Tris(8-quinolinolato)aluminum(III); $Alq_3$ has been frequently used as an electron transporting layer in organic light-emitting diodes. Either Ba with a low work function or Au with a high work function was deposited on $Alq_3$ layer in vacuum. And then, the behaviors of electron transition at the $Alq_3$/Ba and $Alq_3$/Au interfaces were investigated by using the near edge x-ray absorption fine structure (NEXAFS) spectroscopy. In the each interface, the energy levels of unoccupied obitals were assigned as ${\pi}^*$(LUMO, LUMO+1, LUMO+2 and LUMO+3) and ${\sigma}^*$. And the relative intensities of these peaks were investigated. In an oxygen atom composing $Alq_3$ molecule, the relative intensities for a transition from K-edge to LUMO+2 were largely increased as Ba coverage (${\Theta}_{Ba}$, 2.7 eV) with a low work function was in-situ sequentially increased on $Alq_3$ layer. In contrast, the relative intensities for the LUMO+2 peak were reduced as Au coverage (${\Theta}_{Au}$, 5.1 eV) with a high work function were increased on $Alq_3$ layer. This means that the electron transition by photon in oxygen atom which consists in the unoccupied orbitals in $Alq_3$ molecule, largely depends on work function of a metal.
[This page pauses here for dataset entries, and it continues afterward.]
Lemma entries_map_filter es m : entries_map es m -> entries_map (filter is_live es) m.
Proof.
  intros Hm k d. rewrite (Hm k d). split; intros [Hk [a Ha]]; (split; [done|]); exists a.
  - apply list_elem_of_filter. split; [|done]. unfold is_live. cbn. by rewrite (proj2 (Z.eqb_neq _ _)).
  - by apply list_elem_of_filter in Ha as [_ ?].
Qed.

(** A new key. *)
Lemma entries_ok_cons es e : entries_ok es -> e_addr e ∉ addrs es -> e_key e <> NULL -> e_data e <> NULL ->
  (forall e', e' ∈ es -> e_key e' <> e_key e) -> entries_ok (e :: es).
Proof.
  intros [H1 H2 H3] Ha Hk Hd Hnew. split.
  - cbn. by apply NoDup_cons.
  - intros e' [->|He]%elem_of_cons; [done|by apply H2].
  - intros e1 e2 [->|He1]%elem_of_cons [->|He2]%elem_of_cons Heq Hne; try done.
    + by destruct (Hnew e2 He2).
    + by destruct (Hnew e1 He1).
    + by apply H3.
Qed.

Lemma entries_map_cons es m a k d : entries_map es m -> k <> NULL -> (forall e, e ∈ es -> e_key e <> k) ->
  entries_map (Entry a k d :: es) (<[k := d]> m) /\ m !! k = None.
Proof.
  intros Hm Hk Hnew. assert (Hnone : m !! k = None).
  { destruct (m !! k) as [d'|] eqn:E; [|done]. apply Hm in E as [_ [b Hb]]. by apply Hnew in Hb. }
  split; [|done]. intros j c. rewrite lookup_insert_Some, (Hm j c). setoid_rewrite elem_of_cons. split.
  - intros [[<- <-]|[Hne [Hj [b Hb]]]]; (split; [done|]); [exists a; by left|exists b; by right].
  - intros [Hj [b [[= -> -> ->]|Hb]]]; [by left|right]. split; [|eauto]. intros <-. by apply Hnew in Hb.
Qed.

(** Emptying a bucket. *)
Lemma entries_ok_clear es a : entries_ok es -> entries_ok (upd_entry a NULL NULL <$> es).
Proof.
  intros [H1 H2 H3]. split.
  - by rewrite upd_addrs.
  - intros e (e0 & -> & He)%list_elem_of_fmap. unfold upd_entry. destruct (_ =? _); [done|by apply H2].
  - intros e1 e2 (f1 & -> & He1)%list_elem_of_fmap (f2 & -> & He2)%list_elem_of_fmap. unfold upd_entry.
    destruct (e_addr f1 =? a), (e_addr f2 =? a); cbn; try done. by apply H3.
Qed.

Lemma addr_unique es e1 e2 : NoDup (addrs es) -> e1 ∈ es -> e2 ∈ es -> e_addr e1 = e_addr e2 -> e1 = e2.
Proof.
  intros Hnd [i Hi]%list_elem_of_lookup_1 [j Hj]%list_elem_of_lookup_1 E.
  assert (i = j) as ->; [|congruence].
  eapply (NoDup_lookup (addrs es)); [done|by rewrite list_lookup_fmap, Hi|rewrite list_lookup_fmap, Hj; cbn; congruence].
Qed.

Lemma entries_map_clear es m e : entries_ok es -> entries_map es m -> e ∈ es -> e_key e <> NULL ->
  entries_map (upd_entry (e_addr e) NULL NULL <$> es) (delete (e_key e) m).
Proof.
  intros [H1 H2 H3] Hm He Hk j c. rewrite lookup_delete_Some, (Hm j c). split.
  - intros [Hne [Hj [b Hb]]]. split; [done|]. exists b. apply list_elem_of_fmap. exists (Entry b j c). split; [|done].
    unfold upd_entry. cbn. destruct (Z.eqb_spec b (e_addr e)) as [E|E]; [|done].
    assert (Entry b j c = e) as <- by (by eapply addr_unique). done.
  - intros [Hj [b (f & E & Hf)%list_elem_of_fmap]]. unfold upd_entry in E.
    destruct (Z.eqb_spec (e_addr f) (e_addr e)) as [Ea|Ea]; [injection E as _ Ej _; by destruct Hj|].
    subst f. cbn in *. split; [|eauto]. intros <-. destruct Ea.
    by rewrite <- (H3 (Entry b (e_key e) c) e Hf He eq_refl Hk).
Qed.
End Entries.

(** ** The table *)

Section Table.
Context (hash : Z -> Z) (Hhash : forall k, 0 <= hash k).
#[local] Abbreviation hashFunction := (fun k => Ok (hash k)).

Definition chain_of (capacity key : Z) : nat := Z.to_nat (hash key mod capacity).

(** Live entries are in the chain their key hashes to. *)
Definition placed (capacity : Z) (tbl : list (list entry)) : Prop :=
  forall i es e, tbl !! i = Some es -> e ∈ es -> e_key e <> NULL -> i = chain_of capacity (e_key e).

Lemma chain_of_lt capacity key : 0 < capacity -> (chain_of capacity key < Z.to_nat capacity)%nat.
Proof. intros Hc. unfold chain_of. pose proof (Z.mod_pos_bound (hash key) capacity Hc). lia. Qed.

Lemma chain_of_Z capacity key : 0 < capacity -> Z.of_nat (chain_of capacity key) = hash key mod capacity.
Proof. intros Hc. unfold chain_of. pose proof (Z.mod_pos_bound (hash key) capacity Hc). lia. Qed.

Lemma find_in_table capacity tbl es key :
  placed capacity tbl -> tbl !! chain_of capacity key = Some es -> key <> NULL ->
  match find_entry key es with
  | Some e => e ∈ concat tbl /\ e_key e = key
  | None => forall e, e ∈ concat tbl -> e_key e <> key
  end.
Proof.
  intros Hp Hi Hk. destruct (find_entry key es) as [e|] eqn:E.
  - apply find_entry_Some in E as [He Hek]. split; [by eapply concat_member|done].
  - intros e (j & es' & Hj & He)%concat_in Hek.
    assert (j = chain_of capacity (e_key e)) as -> by (eapply Hp; eauto; congruence).
    rewrite Hek, Hi in Hj. injection Hj as <-. by eapply find_entry_None.
Qed.

(** ** Rehashing *)

(** Put a live entry in front of its chain. *)
Definition push_entry (capacity : Z) (tbl : list (list entry)) (e : entry) : list (list entry) :=
  if is_live e then
    let i := chain_of capacity (e_key e) in <[i := e :: default [] (tbl !! i)]> tbl
  else tbl.

Lemma concat_insert (tbl : list (list entry)) i es es' e :
  tbl !! i = Some es -> es' = e :: es -> concat (<[i := es']> tbl) ≡ₚ e :: concat tbl.
Proof.
  intros Hi ->. rewrite <- (take_drop_middle tbl i es Hi) at 2. rewrite insert_take_drop by (by eapply lookup_lt_Some).
  rewrite !concat_app. cbn [concat]. rewrite <- app_comm_cons. by rewrite <- Permutation_middle.
Qed.

Lemma push_length capacity tbl e : length (push_entry capacity tbl e) = length tbl.
Proof. unfold push_entry. destruct (is_live e); [by rewrite length_insert|done]. Qed.

Lemma push_concat capacity tbl e : 0 < capacity -> length tbl = Z.to_nat capacity ->
  concat (push_entry capacity tbl e) ≡ₚ filter is_live [e] ++ concat tbl.
Proof.
  intros Hc Hl. unfold push_entry. rewrite filter_cons, filter_nil. destruct (is_live e) eqn:E; cbn; [|done].
  destruct (lookup_lt_is_Some_2 tbl (chain_of capacity (e_key e))) as [es Hes]; [rewrite Hl; by apply chain_of_lt|].
  rewrite Hes. by apply (concat_insert _ _ es).
Qed.

Lemma push_placed capacity tbl e : placed capacity tbl -> placed capacity (push_entry capacity tbl e).
Proof.
  intros Hp. unfold push_entry. destruct (is_live e); [|done]. intros i es e' Hi He Hk.
  destruct (decide (i = chain_of capacity (e_key e))) as [->|Hne].
  - apply list_lookup_insert_Some in Hi as [(_ & <- & Hlt)|(? & _)]; [|done].
    apply elem_of_cons in He as [->|He]; [done|]. destruct (lookup_lt_is_Some_2 tbl _ Hlt) as [es0 Hes].
    rewrite Hes in He. cbn in He. by eapply Hp.
  - rewrite list_lookup_insert_ne in Hi by congruence. by eapply Hp.
Qed.

Definition push_all (capacity : Z) (tbl : list (list entry)) (es : list entry) : list (list entry) :=
  foldl (push_entry capacity) tbl es.

Lemma push_all_spec capacity es : forall tbl, 0 < capacity -> length tbl = Z.to_nat capacity ->
  length (push_all capacity tbl es) = Z.to_nat capacity /\
  concat (push_all capacity tbl es) ≡ₚ filter is_live es ++ concat tbl.
Proof.
  induction es as [|e es IH]; intros tbl Hc Hl; [done|]. unfold push_all. cbn [foldl].
  destruct (IH (push_entry capacity tbl e)) as (H1 & H3); [done|by rewrite push_length|].
  split; [done|]. rewrite H3, push_concat by done. rewrite (filter_cons is_live e es), filter_cons, filter_nil.
  destruct (decide (is_live e)); cbn; [|done]. by rewrite Permutation_middle.
Qed.

Lemma push_all_placed capacity es : forall tbl, placed capacity tbl -> placed capacity (push_all capacity tbl es).
Proof.
  induction es as [|e es IH]; intros tbl Hp; [done|]. unfold push_all. cbn [foldl]. by apply IH, push_placed.
Qed.
End Table.

Lemma table_frame st st' cells tbl :
  (forall a, a ∈ addrs (concat tbl) -> st' !! a = st !! a) -> table st cells tbl -> table st' cells tbl.
Proof.
  intros Hf Ht. apply Forall2_same_length_lookup_2; [by apply Forall2_length in Ht|].
  intros i c es Hc Hes. destruct (Forall2_lookup_lr _ _ _ _ _ _ Ht Hc Hes) as (p & -> & Hl). exists p. split; [done|].
  eapply slist_frame; [|done]. intros a Ha. apply Hf. apply list_elem_of_fmap in Ha as (e & -> & He).
  apply list_elem_of_fmap. exists e. split; [done|]. by eapply concat_member.
Qed.

(** A bucket is put in front of chain [i]. *)
Lemma table_push st cells tbl i es first e :
  table st cells tbl -> tbl !! i = Some es -> cells !! i = Some (Some first) ->
  e_addr e <> NULL -> e_addr e ∉ addrs (concat tbl) ->
  table (<[e_addr e := Bucket (e_key e) (e_data e) first]> st) (<[i := Some (e_addr e)]> cells) (<[i := e :: es]> tbl).
Proof.
  intros Ht Hi Hc Hne Hnin. set (st' := <[_ := _]> st).
  assert (Ht' : table st' cells tbl).
  { eapply table_frame; [|done]. intros a Ha. apply lookup_insert_ne. congruence. }
  apply Forall2_insert; [done|]. exists (e_addr e). split; [done|]. cbn. split_and!; try done.
  exists first. split; [by apply lookup_insert_eq|].
  destruct (Forall2_lookup_lr _ _ _ _ _ _ Ht' Hc Hi) as (p & [= <-] & Hl). done.
Qed.

Section Rehash.
Context {H : Type} `{KernelHeapOk H}.
Context (hash : Z -> Z).
#[local] Abbreviation hashFunction := (fun k => Ok (hash k)).
Implicit Types (h : H) (st : buckets) (es : list entry) (tbl : list (list entry)).

Definition dead_addr es (q : Z) : Prop := exists e, e ∈ es /\ is_live e = false /\ e_addr e = q.

Lemma dead_cons e es q : dead_addr (e :: es) q <-> (is_live e = false /\ e_addr e = q) \/ dead_addr es q.
Proof.
  unfold dead_addr. setoid_rewrite elem_of_cons. split; [naive_solver|].
  intros [[? ?]|(f & ? & ?)]; [exists e|exists f]; naive_solver.
Qed.

Lemma table_step st cells tbl capacity e :
  0 < capacity -> length tbl = Z.to_nat capacity -> table st cells tbl -> is_live e = true ->
  e_addr e <> NULL -> e_addr e ∉ addrs (concat tbl) ->
  exists first cells', cell_get cells (hash (e_key e) mod capacity) = Ok first /\
    cell_set cells (hash (e_key e) mod capacity) (e_addr e) = Ok cells' /\
    table (<[e_addr e := Bucket (e_key e) (e_data e) first]> st) cells' (push_entry hash capacity tbl e).
Proof.
  intros Hc Hl Ht Hlive Hne Hnin. rewrite <- chain_of_Z by done. set (i := chain_of hash capacity (e_key e)).
  assert (Hi : (i < length tbl)%nat) by (rewrite Hl; by apply chain_of_lt).
  destruct (lookup_lt_is_Some_2 tbl i Hi) as [es Hes].
  destruct (Forall2_lookup_r _ _ _ _ _ Ht Hes) as (c & Hcell & first & -> & _).
  exists first, (<[i := Some (e_addr e)]> cells). split_and!.
  - unfold cell_get. destruct (Z.ltb_spec (Z.of_nat i) 0); [lia|]. by rewrite Nat2Z.id, Hcell.
  - rewrite cell_set_in; [done|]. by eapply lookup_lt_Some.
  - unfold push_entry. rewrite Hlive. fold i. rewrite Hes. by apply (table_push st cells tbl i es).
Qed.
Meanwhile, in the case of electron transition in a carbon atom, as ${\Theta}_{Ba}$ was increased on $Alq_3$, the relative intensity from K-edge to ${\pi}_1{^*}$ (LUMO and LUMO+1) was slightly decreased, and from K-edge to ${\pi}_2{^*}$ (LUMO+2 and LUMO+3) was somewhat increased. This rising of the energy state from ${\pi}_1{^*}$ to ${\pi}_2{^*}$ exhibits that electrons provided by Ba would contribute to the process of electron transition in the $Alq_3$/Ba interfaces. As shown in above observation, the analyses of NEXAFS spectra in each interface could be important as a basic data to understand the process of electron transition by photon in pure organic materials.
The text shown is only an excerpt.